(** * Coffee-shop catalog backend: [backend/src/api.py]

    A shallow embedding of the Flask application of [backend/src/api.py]:
    the five route handlers, the error handlers and the dispatch that ties
    them together, over explicit state passing.

    The values that travel through the handlers are Python objects decoded
    from JSON, so the embedding starts with those, then the [json] module
    functions the handlers and the model call, the exceptions, the
    collaborators of [api.py] that live in other modules ([database/models.py]
    and [auth/auth.py]), and at last [api.py] itself. *)

From Stdlib Require Import ZArith List String Ascii Bool Lia.
From Stdlib Require Import DecimalString Decimal DecimalZ DecimalFacts DecimalPos DecimalN.
Import ListNotations.
Local Open Scope string_scope.
Local Open Scope Z_scope.

(** ** Python values decoded from JSON *)

Module Py.

(** What [request.get_json()] hands to a handler: [None], a [bool], an [int],
    a [str], a [list] or a [dict].  A [dict] keeps its insertion order, so it
    is an association list, with each key once.  Numbers are the integers
    (recipe [parts] are integers); characters are the code points below
    256. *)
#[warnings="-register-all"]
Inductive json : Type :=
| JNull
| JBool (b : bool)
| JNum (z : Z)
| JStr (s : string)
| JArr (l : list json)
| JObj (kvs : list (string * json)).

(** An induction principle that reaches inside lists and dicts. *)
Section JsonInd.
Variable P : json -> Prop.
Hypothesis HNull : P JNull.
Hypothesis HBool : forall b, P (JBool b).
Hypothesis HNum : forall z, P (JNum z).
Hypothesis HStr : forall s, P (JStr s).
Hypothesis HArr : forall l, Forall P l -> P (JArr l).
Hypothesis HObj : forall kvs, Forall (fun kv => P (snd kv)) kvs -> P (JObj kvs).
(** * teeb_trade: the dashboard's signal state, embedded from
    [src/frontend/src/lib/types.ts] and the script block of the dashboard
    page component (activeSignals, stats, the socket's callbacks, the
    interval, clearHistory, getProgress, getElapsedTime and the two derived
    lists).

    Modelling choices, all stated once here:
    - a JS [number] is an exact rational ([Q]); NaN, the infinities and
      rounding are outside the model.  Every arithmetic step the claims
      depend on ([now - timestamp], the comparator's difference, the ratio
      at 0, 30 and 60 minutes) is exact on doubles for millisecond stamps;
    - frames are typed as [types.ts] declares them ([WsMessage]), and a
      payload object carries the declared fields and no others; what
      [JSON.parse] does with the raw text is a parameter of the handler.
      The handler validates nothing: of the frames that are not of the
      declared type, those that keep the component's variables within
      their declared types are covered (see [Parsed]);
    - [activeSignals] is a plain JS object used as a map.  The model is the
      list of its own enumerable properties in [Object.values] order.
      Assignment and lookup by key follow the object's prototype chain:
      the key [__proto__] and the names inherited from Object.prototype
      are written out where the handler reaches them;
    - the script is module code, hence strict: a property write on a
      primitive throws;
    - showToast and playBeep are recorded in a log of notifications,
      console.error in a counter; the Web Audio calls inside playBeep are
      taken to succeed. *)

From Stdlib Require Import List String Ascii Bool NArith ZArith QArith Qminmax.
From Stdlib Require Import Lia Lqa Permutation Sorted Qround DecimalString.
Import ListNotations.

Local Open Scope string_scope.
Local Open Scope Q_scope.

(** ** types.ts *)

Definition number := Q.

Inductive SignalType := Long | Short.

Definition SignalType_string (t : SignalType) : string :=
  match t with Long => "Long" | Short => "Short" end.

Module Signal.
Record t := mk {
  symbol : string;
  signal_type : SignalType;
  price : number;
  volume : number;
  avg_volume : number;
  timestamp : number;
  reason : string;
  order_book_ratio : option number;
  oi : option number;
  net_inflow : option number
}.
End Signal.
(** * Raster pipeline linker and executor entry points

    A shallow embedding of [SkRasterPipeline.cpp] (with the declarations of
    [SkRasterPipeline.h], [SkOpts.h] and [SkOpts.cpp]): the stage list, the
    linker [build_pipeline] that writes a program backwards into a caller
    buffer, and the two C entry points.

    Memory is explicit.  Stage-list nodes live in a heap indexed by address,
    so that lists sharing a tail share nodes; the program buffer is a finite
    map from slot addresses to the [void*] values stored there.  Nodes and
    buffer slots are distinct objects and are kept in two maps.  A pointer is
    an integer address and [0] is the null pointer.  Reading a node that is
    not allocated and writing a slot that is not allocated are undefined
    behaviour, modelled by [None]. *)

From Stdlib Require Import ZArith Lia List Recdef.
From stdpp Require Import base option gmap list list_numbers.

Open Scope Z_scope.

(** ** Data model *)

(** [void*], [void**], [StageList*] and function pointers: an address,
    [0] being [nullptr].  Slot addresses count in units of one slot. *)
Abbreviation ptr := Z (only parsing).

(** [enum StockStage], the expansion of [SK_RASTER_PIPELINE_STAGES]. *)
Inductive StockStage : Set :=
  | move_src_dst | move_dst_src
  | clamp_0 | clamp_1 | clamp_a | clamp_gamut
  | unpremul | premul | premul_dst
  | black_color | white_color
  | uniform_color | unbounded_uniform_color | uniform_color_dst
  | seed_shader | dither
  | load_8888 | load_8888_dst | store_8888 | gather_8888
  | bilerp_clamp_8888 | bicubic_clamp_8888
  | load_src | store_src | store_src_a | load_dst | store_dst
  | scale_u8 | scale_1_float | scale_native
  | lerp_u8 | lerp_1_float | lerp_native
  | dstatop | dstin | dstout | dstover
  | srcatop | srcin | srcout | srcover
  | clear | modulate | multiply | plus_ | screen | xor_
  | colorburn | colordodge | darken | difference
  | exclusion | hardlight | lighten | overlay | softlight
  | hue | saturation | color | luminosity
  | srcover_rgba_8888
  | matrix_translate | matrix_scale_translate
  | matrix_2x3 | matrix_3x3 | matrix_3x4 | matrix_4x5 | matrix_4x3
  | mirror_x | repeat_x
  | mirror_y | repeat_y
  | negate_x
  | bilinear | bicubic
  | bilinear_nx | bilinear_px | bilinear_ny | bilinear_py
  | bicubic_n3x | bicubic_n1x | bicubic_p1x | bicubic_p3x
  | bicubic_n3y | bicubic_n1y | bicubic_p1y | bicubic_p3y
  | save_xy | accumulate
  | clamp_x_1 | mirror_x_1 | repeat_x_1
  | evenly_spaced_gradient
  | gradient
  | evenly_spaced_2_stop_gradient
  | xy_to_unit_angle
  | xy_to_radius
  | xy_to_2pt_conical_strip
  | xy_to_2pt_conical_focal_on_circle
  | xy_to_2pt_conical_well_behaved
  | xy_to_2pt_conical_smaller
  | xy_to_2pt_conical_greater
  | alter_2pt_conical_compensate_focal
  | alter_2pt_conical_unswap
  | mask_2pt_conical_nan
  | mask_2pt_conical_degenerates | apply_vector_mask.

(** [struct StageList]. *)
Record StageList : Set := mkStageList {
  prev  : ptr;
  stage : StockStage;
  ctx   : ptr
}.

(** [namespace SkOpts]: the two stage tables, the two sentinels and the two
    entry points.  Their values come from [SkRasterPipeline_opts.h], so they
    are taken as given; a null table entry is [0]. *)
Record SkOpts : Type := mkSkOpts {
  stages_highp         : StockStage -> ptr;
  just_return_highp    : ptr;
  stages_lowp          : StockStage -> ptr;
  just_return_lowp     : ptr;
  start_pipeline_highp : ptr;
  start_pipeline_lowp  : ptr
}.

(** The store: stage-list nodes by address, buffer slots by address. *)
Record Mem : Type := mkMem {
  nodes : gmap Z StageList;
  slots : gmap Z Z
}.

(** ** A state monad with undefined behaviour *)

Definition M (A : Type) : Type := Mem -> option (A * Mem).

Definition ret {A} (a : A) : M A := fun m => Some (a, m).

Definition bind {A B} (c : M A) (k : A -> M B) : M B :=
  fun m => match c m with
           | Some (a, m') => k a m'
           | None => None
           end.

Notation "x <- c ;; k" := (bind c (fun x => k))
  (at level 100, c at next level, right associativity).

(** [*st], for a [StageList* st]. *)
Definition load_node (st : ptr) : M StageList :=
  fun m => match nodes m !! st with
           | Some nd => Some (nd, m)
           | None => None
           end.

(** [*--ip = v]: returns the decremented cursor. *)
Definition push (ip : ptr) (v : ptr) : M ptr :=
  fun m => match slots m !! (ip - 1) with
           | Some _ => Some (ip - 1, mkMem (nodes m) (<[ip - 1 := v]> (slots m)))
           | None => None
           end.

(** [if (st->ctx) { *--ip = st->ctx; }] *)
Definition push_ctx (ip : ptr) (nd : StageList) : M ptr :=
  if ctx nd =? 0 then ret ip else push ip (ctx nd).

(** ** [build_pipeline] *)

Section Linker.

Variable opts : SkOpts.

(** The first loop of [build_pipeline].  [fuel] bounds the number of loop
    tests, since the list is read from the heap. *)
Fixpoint lowp_loop (fuel : nat) (reset_point st ip : ptr) : M ptr :=
  match fuel with
  | 0%nat => fun _ => None
  | S fuel' =>
      if st =? 0 then ret ip
      else
        nd <- load_node st ;;
        let fn := stages_lowp opts (stage nd) in
        if fn =? 0 then ret reset_point
        else
          ip <- push_ctx ip nd ;;
          ip <- push ip fn ;;
          lowp_loop fuel' reset_point (prev nd) ip
  end.

(** The second loop of [build_pipeline]. *)
Fixpoint highp_loop (fuel : nat) (st ip : ptr) : M ptr :=
  match fuel with
  | 0%nat => fun _ => None
  | S fuel' =>
      if st =? 0 then ret ip
      else
        nd <- load_node st ;;
        ip <- push_ctx ip nd ;;
        ip <- push ip (stages_highp opts (stage nd)) ;;
        highp_loop fuel' (prev nd) ip
  end.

= = = = = = =

The task:
Using the material above, quote the first line and each line after it, stopping at and including the line that holds "them together, over".

Worked solution:
(** * Coffee-shop catalog backend: [backend/src/api.py]

    A shallow embedding of the Flask application of [backend/src/api.py]:
    the five route handlers, the error handlers and the dispatch that ties
    them together, over explicit state passing.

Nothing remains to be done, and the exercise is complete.